- **Work required**:
Within the material below, transcribe exactly the lines from the one holding "Definition create_empty_configuration (config_version_id" through the one holding "Definition validate_configuration (id", keeping both ends and skipping the rest.

- **Task input**:
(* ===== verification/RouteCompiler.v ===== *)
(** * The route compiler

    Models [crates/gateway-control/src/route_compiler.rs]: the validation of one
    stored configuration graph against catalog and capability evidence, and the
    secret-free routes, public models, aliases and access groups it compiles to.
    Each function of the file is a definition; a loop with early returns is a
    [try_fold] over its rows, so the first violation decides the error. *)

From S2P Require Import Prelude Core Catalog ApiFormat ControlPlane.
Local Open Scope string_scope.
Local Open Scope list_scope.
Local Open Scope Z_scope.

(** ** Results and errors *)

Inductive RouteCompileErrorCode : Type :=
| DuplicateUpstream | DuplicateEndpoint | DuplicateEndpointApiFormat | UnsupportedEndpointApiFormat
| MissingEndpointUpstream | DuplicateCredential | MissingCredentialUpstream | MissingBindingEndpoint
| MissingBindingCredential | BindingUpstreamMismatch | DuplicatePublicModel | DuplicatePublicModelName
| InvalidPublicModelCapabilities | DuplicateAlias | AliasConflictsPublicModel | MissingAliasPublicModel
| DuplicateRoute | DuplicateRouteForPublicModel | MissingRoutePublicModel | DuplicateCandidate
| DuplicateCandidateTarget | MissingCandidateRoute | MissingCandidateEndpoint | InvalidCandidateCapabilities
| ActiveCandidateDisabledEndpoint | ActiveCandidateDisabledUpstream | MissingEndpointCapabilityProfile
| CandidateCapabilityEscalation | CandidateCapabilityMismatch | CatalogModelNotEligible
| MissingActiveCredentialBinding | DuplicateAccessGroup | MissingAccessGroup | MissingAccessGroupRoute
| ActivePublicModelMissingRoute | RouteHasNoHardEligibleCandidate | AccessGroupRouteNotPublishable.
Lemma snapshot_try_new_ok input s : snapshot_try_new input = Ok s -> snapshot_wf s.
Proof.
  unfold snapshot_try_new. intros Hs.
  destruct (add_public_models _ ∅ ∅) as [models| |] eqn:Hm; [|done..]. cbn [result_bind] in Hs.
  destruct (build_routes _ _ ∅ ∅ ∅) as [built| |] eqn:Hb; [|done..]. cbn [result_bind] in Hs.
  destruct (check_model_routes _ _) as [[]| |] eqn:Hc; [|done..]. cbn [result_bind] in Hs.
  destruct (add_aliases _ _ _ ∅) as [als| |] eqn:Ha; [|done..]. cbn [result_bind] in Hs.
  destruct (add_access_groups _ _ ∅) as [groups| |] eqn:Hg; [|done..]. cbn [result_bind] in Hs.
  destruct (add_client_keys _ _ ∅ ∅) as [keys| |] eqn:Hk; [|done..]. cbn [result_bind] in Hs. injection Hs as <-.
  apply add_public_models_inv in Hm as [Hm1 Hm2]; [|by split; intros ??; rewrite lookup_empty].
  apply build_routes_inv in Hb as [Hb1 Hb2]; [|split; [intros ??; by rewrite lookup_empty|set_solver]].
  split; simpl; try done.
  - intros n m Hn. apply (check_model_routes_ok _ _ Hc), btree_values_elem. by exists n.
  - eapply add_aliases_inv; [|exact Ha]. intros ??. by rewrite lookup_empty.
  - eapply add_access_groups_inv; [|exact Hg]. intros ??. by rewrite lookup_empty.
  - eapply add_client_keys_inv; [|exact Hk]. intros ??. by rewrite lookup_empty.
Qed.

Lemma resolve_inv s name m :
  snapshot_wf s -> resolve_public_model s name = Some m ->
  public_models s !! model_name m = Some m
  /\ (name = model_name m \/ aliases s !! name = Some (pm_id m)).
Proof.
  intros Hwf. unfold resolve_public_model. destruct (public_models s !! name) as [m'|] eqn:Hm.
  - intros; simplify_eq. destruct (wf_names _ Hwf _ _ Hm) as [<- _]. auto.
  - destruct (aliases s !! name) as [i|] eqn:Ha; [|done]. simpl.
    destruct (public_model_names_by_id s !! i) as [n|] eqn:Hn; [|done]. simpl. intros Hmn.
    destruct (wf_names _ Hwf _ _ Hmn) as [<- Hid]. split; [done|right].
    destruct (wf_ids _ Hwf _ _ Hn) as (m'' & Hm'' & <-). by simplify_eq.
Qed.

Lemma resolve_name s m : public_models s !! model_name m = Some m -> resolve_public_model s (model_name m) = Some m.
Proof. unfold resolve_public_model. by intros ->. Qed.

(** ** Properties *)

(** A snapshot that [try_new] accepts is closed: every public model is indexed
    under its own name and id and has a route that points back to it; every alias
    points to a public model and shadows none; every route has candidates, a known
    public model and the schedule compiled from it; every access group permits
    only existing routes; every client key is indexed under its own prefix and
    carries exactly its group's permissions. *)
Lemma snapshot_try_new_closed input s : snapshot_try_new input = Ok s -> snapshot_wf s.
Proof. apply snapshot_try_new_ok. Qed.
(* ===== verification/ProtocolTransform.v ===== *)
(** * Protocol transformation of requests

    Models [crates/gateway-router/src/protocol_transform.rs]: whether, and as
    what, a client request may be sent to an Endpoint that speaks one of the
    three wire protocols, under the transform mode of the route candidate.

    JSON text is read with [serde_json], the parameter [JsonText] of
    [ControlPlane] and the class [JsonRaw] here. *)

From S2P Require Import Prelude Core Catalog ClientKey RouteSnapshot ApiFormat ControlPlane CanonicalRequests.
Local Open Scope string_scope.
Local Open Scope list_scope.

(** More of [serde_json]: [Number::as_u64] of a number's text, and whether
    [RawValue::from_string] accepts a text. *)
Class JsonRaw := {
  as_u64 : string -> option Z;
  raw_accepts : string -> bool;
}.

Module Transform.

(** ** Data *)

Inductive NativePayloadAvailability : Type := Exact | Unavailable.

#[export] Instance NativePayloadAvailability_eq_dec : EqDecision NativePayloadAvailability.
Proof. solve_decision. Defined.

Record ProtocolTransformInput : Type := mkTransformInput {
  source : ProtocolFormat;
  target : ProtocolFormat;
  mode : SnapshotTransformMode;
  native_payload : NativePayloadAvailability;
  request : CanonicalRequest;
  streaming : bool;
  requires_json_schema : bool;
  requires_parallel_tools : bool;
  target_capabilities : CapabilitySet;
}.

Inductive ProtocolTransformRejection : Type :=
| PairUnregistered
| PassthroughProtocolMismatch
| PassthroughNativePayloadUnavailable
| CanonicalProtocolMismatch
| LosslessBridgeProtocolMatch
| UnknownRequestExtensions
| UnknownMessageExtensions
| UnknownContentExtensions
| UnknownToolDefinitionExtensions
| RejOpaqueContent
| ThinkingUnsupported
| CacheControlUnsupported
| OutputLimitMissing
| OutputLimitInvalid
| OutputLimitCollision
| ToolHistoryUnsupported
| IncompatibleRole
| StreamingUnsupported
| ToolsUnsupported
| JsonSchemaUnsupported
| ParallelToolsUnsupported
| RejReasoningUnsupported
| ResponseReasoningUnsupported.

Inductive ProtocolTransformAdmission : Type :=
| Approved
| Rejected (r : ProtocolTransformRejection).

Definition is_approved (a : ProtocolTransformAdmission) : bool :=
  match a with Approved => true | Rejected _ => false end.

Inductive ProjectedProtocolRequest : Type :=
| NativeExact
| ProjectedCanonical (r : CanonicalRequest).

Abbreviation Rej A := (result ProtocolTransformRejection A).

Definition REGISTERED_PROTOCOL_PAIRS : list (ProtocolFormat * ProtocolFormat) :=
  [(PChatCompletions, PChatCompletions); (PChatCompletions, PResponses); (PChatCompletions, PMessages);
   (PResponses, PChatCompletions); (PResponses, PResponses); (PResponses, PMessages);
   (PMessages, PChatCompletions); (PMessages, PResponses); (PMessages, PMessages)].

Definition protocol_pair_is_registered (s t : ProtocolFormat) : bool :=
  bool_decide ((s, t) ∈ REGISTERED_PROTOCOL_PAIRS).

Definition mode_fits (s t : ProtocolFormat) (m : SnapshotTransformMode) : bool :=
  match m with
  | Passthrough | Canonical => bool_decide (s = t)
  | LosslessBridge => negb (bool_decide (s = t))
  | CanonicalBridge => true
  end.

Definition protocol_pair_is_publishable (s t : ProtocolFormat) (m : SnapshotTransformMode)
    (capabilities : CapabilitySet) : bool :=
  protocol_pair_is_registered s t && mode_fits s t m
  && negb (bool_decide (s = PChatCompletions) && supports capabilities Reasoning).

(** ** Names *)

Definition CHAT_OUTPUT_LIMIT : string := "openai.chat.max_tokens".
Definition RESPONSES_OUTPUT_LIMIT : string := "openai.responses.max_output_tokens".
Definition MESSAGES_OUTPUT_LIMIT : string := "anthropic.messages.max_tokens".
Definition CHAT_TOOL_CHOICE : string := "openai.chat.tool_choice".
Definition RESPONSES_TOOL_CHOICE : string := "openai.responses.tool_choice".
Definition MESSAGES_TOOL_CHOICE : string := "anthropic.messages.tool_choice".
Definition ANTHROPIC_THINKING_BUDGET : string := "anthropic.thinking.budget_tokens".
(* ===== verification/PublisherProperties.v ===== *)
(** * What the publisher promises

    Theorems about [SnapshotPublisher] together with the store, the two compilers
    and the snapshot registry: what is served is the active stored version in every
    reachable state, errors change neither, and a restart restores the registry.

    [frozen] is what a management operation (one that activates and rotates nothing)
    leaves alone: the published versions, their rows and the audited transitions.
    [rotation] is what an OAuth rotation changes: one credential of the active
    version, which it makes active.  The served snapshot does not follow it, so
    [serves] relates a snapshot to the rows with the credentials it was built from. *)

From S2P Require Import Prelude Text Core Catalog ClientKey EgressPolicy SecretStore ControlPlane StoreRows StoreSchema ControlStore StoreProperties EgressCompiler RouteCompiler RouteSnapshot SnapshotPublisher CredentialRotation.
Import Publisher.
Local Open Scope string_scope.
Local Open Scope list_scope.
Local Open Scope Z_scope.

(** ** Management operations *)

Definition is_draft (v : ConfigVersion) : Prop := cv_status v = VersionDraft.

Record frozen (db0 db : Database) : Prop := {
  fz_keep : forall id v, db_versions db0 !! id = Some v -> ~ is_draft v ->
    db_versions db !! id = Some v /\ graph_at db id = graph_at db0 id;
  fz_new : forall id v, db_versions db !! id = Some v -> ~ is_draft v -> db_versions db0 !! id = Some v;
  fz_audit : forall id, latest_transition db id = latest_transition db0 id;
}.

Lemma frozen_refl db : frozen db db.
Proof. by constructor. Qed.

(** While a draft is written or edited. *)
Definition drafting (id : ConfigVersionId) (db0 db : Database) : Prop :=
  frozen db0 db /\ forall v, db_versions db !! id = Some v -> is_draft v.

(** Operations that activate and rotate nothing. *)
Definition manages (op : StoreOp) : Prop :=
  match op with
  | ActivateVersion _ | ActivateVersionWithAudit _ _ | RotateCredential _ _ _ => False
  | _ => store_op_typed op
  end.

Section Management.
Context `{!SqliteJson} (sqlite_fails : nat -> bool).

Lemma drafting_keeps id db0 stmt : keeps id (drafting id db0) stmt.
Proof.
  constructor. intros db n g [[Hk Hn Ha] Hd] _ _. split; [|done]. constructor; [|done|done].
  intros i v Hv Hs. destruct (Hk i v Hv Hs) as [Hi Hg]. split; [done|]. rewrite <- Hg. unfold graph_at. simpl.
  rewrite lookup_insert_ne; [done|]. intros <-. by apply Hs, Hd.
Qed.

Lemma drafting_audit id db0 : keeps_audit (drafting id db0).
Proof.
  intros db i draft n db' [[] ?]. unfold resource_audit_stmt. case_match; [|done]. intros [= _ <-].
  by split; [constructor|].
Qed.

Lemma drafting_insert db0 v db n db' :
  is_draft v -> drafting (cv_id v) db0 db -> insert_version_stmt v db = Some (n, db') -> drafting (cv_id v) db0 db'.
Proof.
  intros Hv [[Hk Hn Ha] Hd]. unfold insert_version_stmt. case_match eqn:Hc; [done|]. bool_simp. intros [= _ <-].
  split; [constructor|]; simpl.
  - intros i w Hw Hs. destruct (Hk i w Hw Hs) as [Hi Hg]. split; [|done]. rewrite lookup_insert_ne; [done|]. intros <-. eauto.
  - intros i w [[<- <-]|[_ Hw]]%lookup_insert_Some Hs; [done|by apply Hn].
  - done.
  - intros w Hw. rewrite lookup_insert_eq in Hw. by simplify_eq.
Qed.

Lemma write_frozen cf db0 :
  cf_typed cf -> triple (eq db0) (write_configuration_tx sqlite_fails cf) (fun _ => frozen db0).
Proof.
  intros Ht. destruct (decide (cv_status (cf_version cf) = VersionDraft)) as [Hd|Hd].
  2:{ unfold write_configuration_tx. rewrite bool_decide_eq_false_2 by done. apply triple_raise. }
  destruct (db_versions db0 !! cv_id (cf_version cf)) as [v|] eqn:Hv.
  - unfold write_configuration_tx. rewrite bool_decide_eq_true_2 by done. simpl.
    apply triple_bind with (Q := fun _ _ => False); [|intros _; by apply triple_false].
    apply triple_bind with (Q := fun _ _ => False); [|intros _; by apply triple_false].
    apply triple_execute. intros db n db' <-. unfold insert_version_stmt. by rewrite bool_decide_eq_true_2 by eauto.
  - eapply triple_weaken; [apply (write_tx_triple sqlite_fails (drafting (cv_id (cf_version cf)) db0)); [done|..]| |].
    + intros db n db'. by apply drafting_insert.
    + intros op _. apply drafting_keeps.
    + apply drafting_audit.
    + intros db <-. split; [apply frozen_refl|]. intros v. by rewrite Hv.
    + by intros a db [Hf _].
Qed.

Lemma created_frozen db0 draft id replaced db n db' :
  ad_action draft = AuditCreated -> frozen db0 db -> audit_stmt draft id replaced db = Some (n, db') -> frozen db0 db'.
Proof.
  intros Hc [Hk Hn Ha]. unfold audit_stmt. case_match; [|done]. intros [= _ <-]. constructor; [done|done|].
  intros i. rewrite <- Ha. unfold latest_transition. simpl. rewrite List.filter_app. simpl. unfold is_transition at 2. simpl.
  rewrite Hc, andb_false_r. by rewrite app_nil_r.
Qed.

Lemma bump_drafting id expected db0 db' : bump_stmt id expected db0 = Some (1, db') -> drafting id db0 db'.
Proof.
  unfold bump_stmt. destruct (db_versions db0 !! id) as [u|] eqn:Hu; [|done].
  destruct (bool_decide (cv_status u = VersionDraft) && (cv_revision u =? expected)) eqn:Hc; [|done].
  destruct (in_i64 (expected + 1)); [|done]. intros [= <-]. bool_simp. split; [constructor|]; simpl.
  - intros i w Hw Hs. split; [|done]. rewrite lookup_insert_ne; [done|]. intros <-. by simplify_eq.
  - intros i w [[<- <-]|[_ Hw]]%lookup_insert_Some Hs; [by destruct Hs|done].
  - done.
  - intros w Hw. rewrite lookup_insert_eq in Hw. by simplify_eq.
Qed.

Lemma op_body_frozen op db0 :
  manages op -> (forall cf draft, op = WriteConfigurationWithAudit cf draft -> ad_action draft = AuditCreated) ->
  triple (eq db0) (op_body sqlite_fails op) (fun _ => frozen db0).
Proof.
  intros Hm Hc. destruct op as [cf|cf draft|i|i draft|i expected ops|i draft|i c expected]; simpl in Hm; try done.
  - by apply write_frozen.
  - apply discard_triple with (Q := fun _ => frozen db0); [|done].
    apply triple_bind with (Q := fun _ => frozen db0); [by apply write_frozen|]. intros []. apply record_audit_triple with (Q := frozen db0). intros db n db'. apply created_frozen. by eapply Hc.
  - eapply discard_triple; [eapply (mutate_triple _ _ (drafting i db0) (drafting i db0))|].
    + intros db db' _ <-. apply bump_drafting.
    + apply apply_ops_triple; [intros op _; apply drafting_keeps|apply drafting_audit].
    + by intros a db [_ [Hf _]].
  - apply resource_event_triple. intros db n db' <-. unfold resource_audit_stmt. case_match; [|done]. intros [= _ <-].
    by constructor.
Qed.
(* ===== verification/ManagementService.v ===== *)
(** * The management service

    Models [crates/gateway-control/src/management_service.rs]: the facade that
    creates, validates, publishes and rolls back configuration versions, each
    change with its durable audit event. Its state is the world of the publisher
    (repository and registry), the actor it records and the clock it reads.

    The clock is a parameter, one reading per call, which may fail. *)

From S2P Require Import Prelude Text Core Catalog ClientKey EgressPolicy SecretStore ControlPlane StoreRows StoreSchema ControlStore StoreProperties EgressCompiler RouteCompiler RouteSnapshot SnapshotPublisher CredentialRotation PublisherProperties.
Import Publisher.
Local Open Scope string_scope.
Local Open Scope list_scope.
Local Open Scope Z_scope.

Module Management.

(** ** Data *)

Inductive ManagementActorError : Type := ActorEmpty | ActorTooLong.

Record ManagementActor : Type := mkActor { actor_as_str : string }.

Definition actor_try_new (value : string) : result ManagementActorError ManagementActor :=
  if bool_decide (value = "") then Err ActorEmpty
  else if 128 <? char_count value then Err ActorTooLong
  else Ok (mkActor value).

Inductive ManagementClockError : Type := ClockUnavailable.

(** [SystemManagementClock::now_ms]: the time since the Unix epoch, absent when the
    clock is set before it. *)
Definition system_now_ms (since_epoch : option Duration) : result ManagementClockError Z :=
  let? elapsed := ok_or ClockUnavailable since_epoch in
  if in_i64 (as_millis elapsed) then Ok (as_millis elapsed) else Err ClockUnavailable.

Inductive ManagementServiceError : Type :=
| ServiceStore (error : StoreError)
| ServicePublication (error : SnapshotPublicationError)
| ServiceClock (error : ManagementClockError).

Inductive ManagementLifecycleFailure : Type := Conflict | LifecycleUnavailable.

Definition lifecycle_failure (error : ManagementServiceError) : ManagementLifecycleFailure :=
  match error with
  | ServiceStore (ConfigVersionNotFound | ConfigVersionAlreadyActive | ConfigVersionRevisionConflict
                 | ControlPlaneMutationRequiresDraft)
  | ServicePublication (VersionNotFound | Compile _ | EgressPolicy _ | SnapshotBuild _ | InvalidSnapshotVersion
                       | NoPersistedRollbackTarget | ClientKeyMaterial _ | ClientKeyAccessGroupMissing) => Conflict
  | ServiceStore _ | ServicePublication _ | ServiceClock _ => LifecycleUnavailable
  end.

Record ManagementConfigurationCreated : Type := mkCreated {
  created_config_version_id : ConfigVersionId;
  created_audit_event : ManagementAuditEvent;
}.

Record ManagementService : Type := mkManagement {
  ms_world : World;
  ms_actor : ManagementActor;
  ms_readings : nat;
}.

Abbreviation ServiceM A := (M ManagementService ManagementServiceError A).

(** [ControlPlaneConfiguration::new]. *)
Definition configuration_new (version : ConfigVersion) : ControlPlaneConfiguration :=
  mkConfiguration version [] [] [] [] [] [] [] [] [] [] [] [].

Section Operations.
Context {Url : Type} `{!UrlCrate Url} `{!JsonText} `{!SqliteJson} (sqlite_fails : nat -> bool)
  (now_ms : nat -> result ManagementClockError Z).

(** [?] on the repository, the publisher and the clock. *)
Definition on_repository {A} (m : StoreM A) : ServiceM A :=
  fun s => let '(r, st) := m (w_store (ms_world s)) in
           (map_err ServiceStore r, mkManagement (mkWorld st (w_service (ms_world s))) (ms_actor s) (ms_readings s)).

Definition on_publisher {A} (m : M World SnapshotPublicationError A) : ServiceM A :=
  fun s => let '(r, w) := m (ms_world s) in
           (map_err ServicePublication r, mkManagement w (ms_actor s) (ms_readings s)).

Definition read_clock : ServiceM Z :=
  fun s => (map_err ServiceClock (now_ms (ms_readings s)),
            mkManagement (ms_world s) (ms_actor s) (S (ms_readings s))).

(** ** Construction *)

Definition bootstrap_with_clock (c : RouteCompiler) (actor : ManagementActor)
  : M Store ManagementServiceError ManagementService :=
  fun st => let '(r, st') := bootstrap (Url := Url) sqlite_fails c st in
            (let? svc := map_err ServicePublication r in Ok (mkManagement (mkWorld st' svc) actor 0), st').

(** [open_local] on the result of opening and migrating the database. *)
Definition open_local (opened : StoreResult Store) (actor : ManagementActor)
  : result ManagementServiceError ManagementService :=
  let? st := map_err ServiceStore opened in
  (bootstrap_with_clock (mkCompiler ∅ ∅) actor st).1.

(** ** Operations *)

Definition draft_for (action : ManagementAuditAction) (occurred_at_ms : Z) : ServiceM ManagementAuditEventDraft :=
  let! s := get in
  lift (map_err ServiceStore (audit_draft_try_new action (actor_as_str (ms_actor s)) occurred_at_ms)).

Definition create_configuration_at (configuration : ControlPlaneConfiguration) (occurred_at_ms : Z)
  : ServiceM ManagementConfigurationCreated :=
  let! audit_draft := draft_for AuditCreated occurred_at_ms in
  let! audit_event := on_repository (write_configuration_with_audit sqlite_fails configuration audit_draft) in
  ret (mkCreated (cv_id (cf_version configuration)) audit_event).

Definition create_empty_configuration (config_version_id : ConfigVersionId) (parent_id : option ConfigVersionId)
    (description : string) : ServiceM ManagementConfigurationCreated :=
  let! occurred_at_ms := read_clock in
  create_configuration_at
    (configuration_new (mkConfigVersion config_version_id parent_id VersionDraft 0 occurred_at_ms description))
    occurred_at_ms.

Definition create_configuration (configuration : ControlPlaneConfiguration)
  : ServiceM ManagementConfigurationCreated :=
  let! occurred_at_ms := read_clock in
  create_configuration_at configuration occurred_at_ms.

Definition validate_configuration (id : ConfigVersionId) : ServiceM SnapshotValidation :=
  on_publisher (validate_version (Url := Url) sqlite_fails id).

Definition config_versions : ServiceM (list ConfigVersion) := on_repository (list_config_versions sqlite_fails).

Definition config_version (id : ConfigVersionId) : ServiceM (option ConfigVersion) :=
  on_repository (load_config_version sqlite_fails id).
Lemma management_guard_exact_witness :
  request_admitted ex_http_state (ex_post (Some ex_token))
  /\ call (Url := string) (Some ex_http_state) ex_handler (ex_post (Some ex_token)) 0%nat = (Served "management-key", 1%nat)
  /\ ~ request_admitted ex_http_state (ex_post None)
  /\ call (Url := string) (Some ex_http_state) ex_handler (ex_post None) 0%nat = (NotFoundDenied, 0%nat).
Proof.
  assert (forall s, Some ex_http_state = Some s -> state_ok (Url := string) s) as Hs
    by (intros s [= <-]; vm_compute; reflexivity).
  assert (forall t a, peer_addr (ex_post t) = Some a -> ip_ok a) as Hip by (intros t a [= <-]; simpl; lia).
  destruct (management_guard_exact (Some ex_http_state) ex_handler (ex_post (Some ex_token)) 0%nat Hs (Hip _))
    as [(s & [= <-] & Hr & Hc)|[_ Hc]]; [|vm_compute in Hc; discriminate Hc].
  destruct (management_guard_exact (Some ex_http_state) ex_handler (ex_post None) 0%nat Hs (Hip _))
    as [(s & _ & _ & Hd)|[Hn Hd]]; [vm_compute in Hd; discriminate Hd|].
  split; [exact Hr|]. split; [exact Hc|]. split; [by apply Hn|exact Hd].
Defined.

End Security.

- **Exercise output**:
Definition create_empty_configuration (config_version_id : ConfigVersionId) (parent_id : option ConfigVersionId)
    (description : string) : ServiceM ManagementConfigurationCreated :=
  let! occurred_at_ms := read_clock in
  create_configuration_at
    (configuration_new (mkConfigVersion config_version_id parent_id VersionDraft 0 occurred_at_ms description))
    occurred_at_ms.

Definition create_configuration (configuration : ControlPlaneConfiguration)
  : ServiceM ManagementConfigurationCreated :=
  let! occurred_at_ms := read_clock in
  create_configuration_at configuration occurred_at_ms.

Definition validate_configuration (id : ConfigVersionId) : ServiceM SnapshotValidation :=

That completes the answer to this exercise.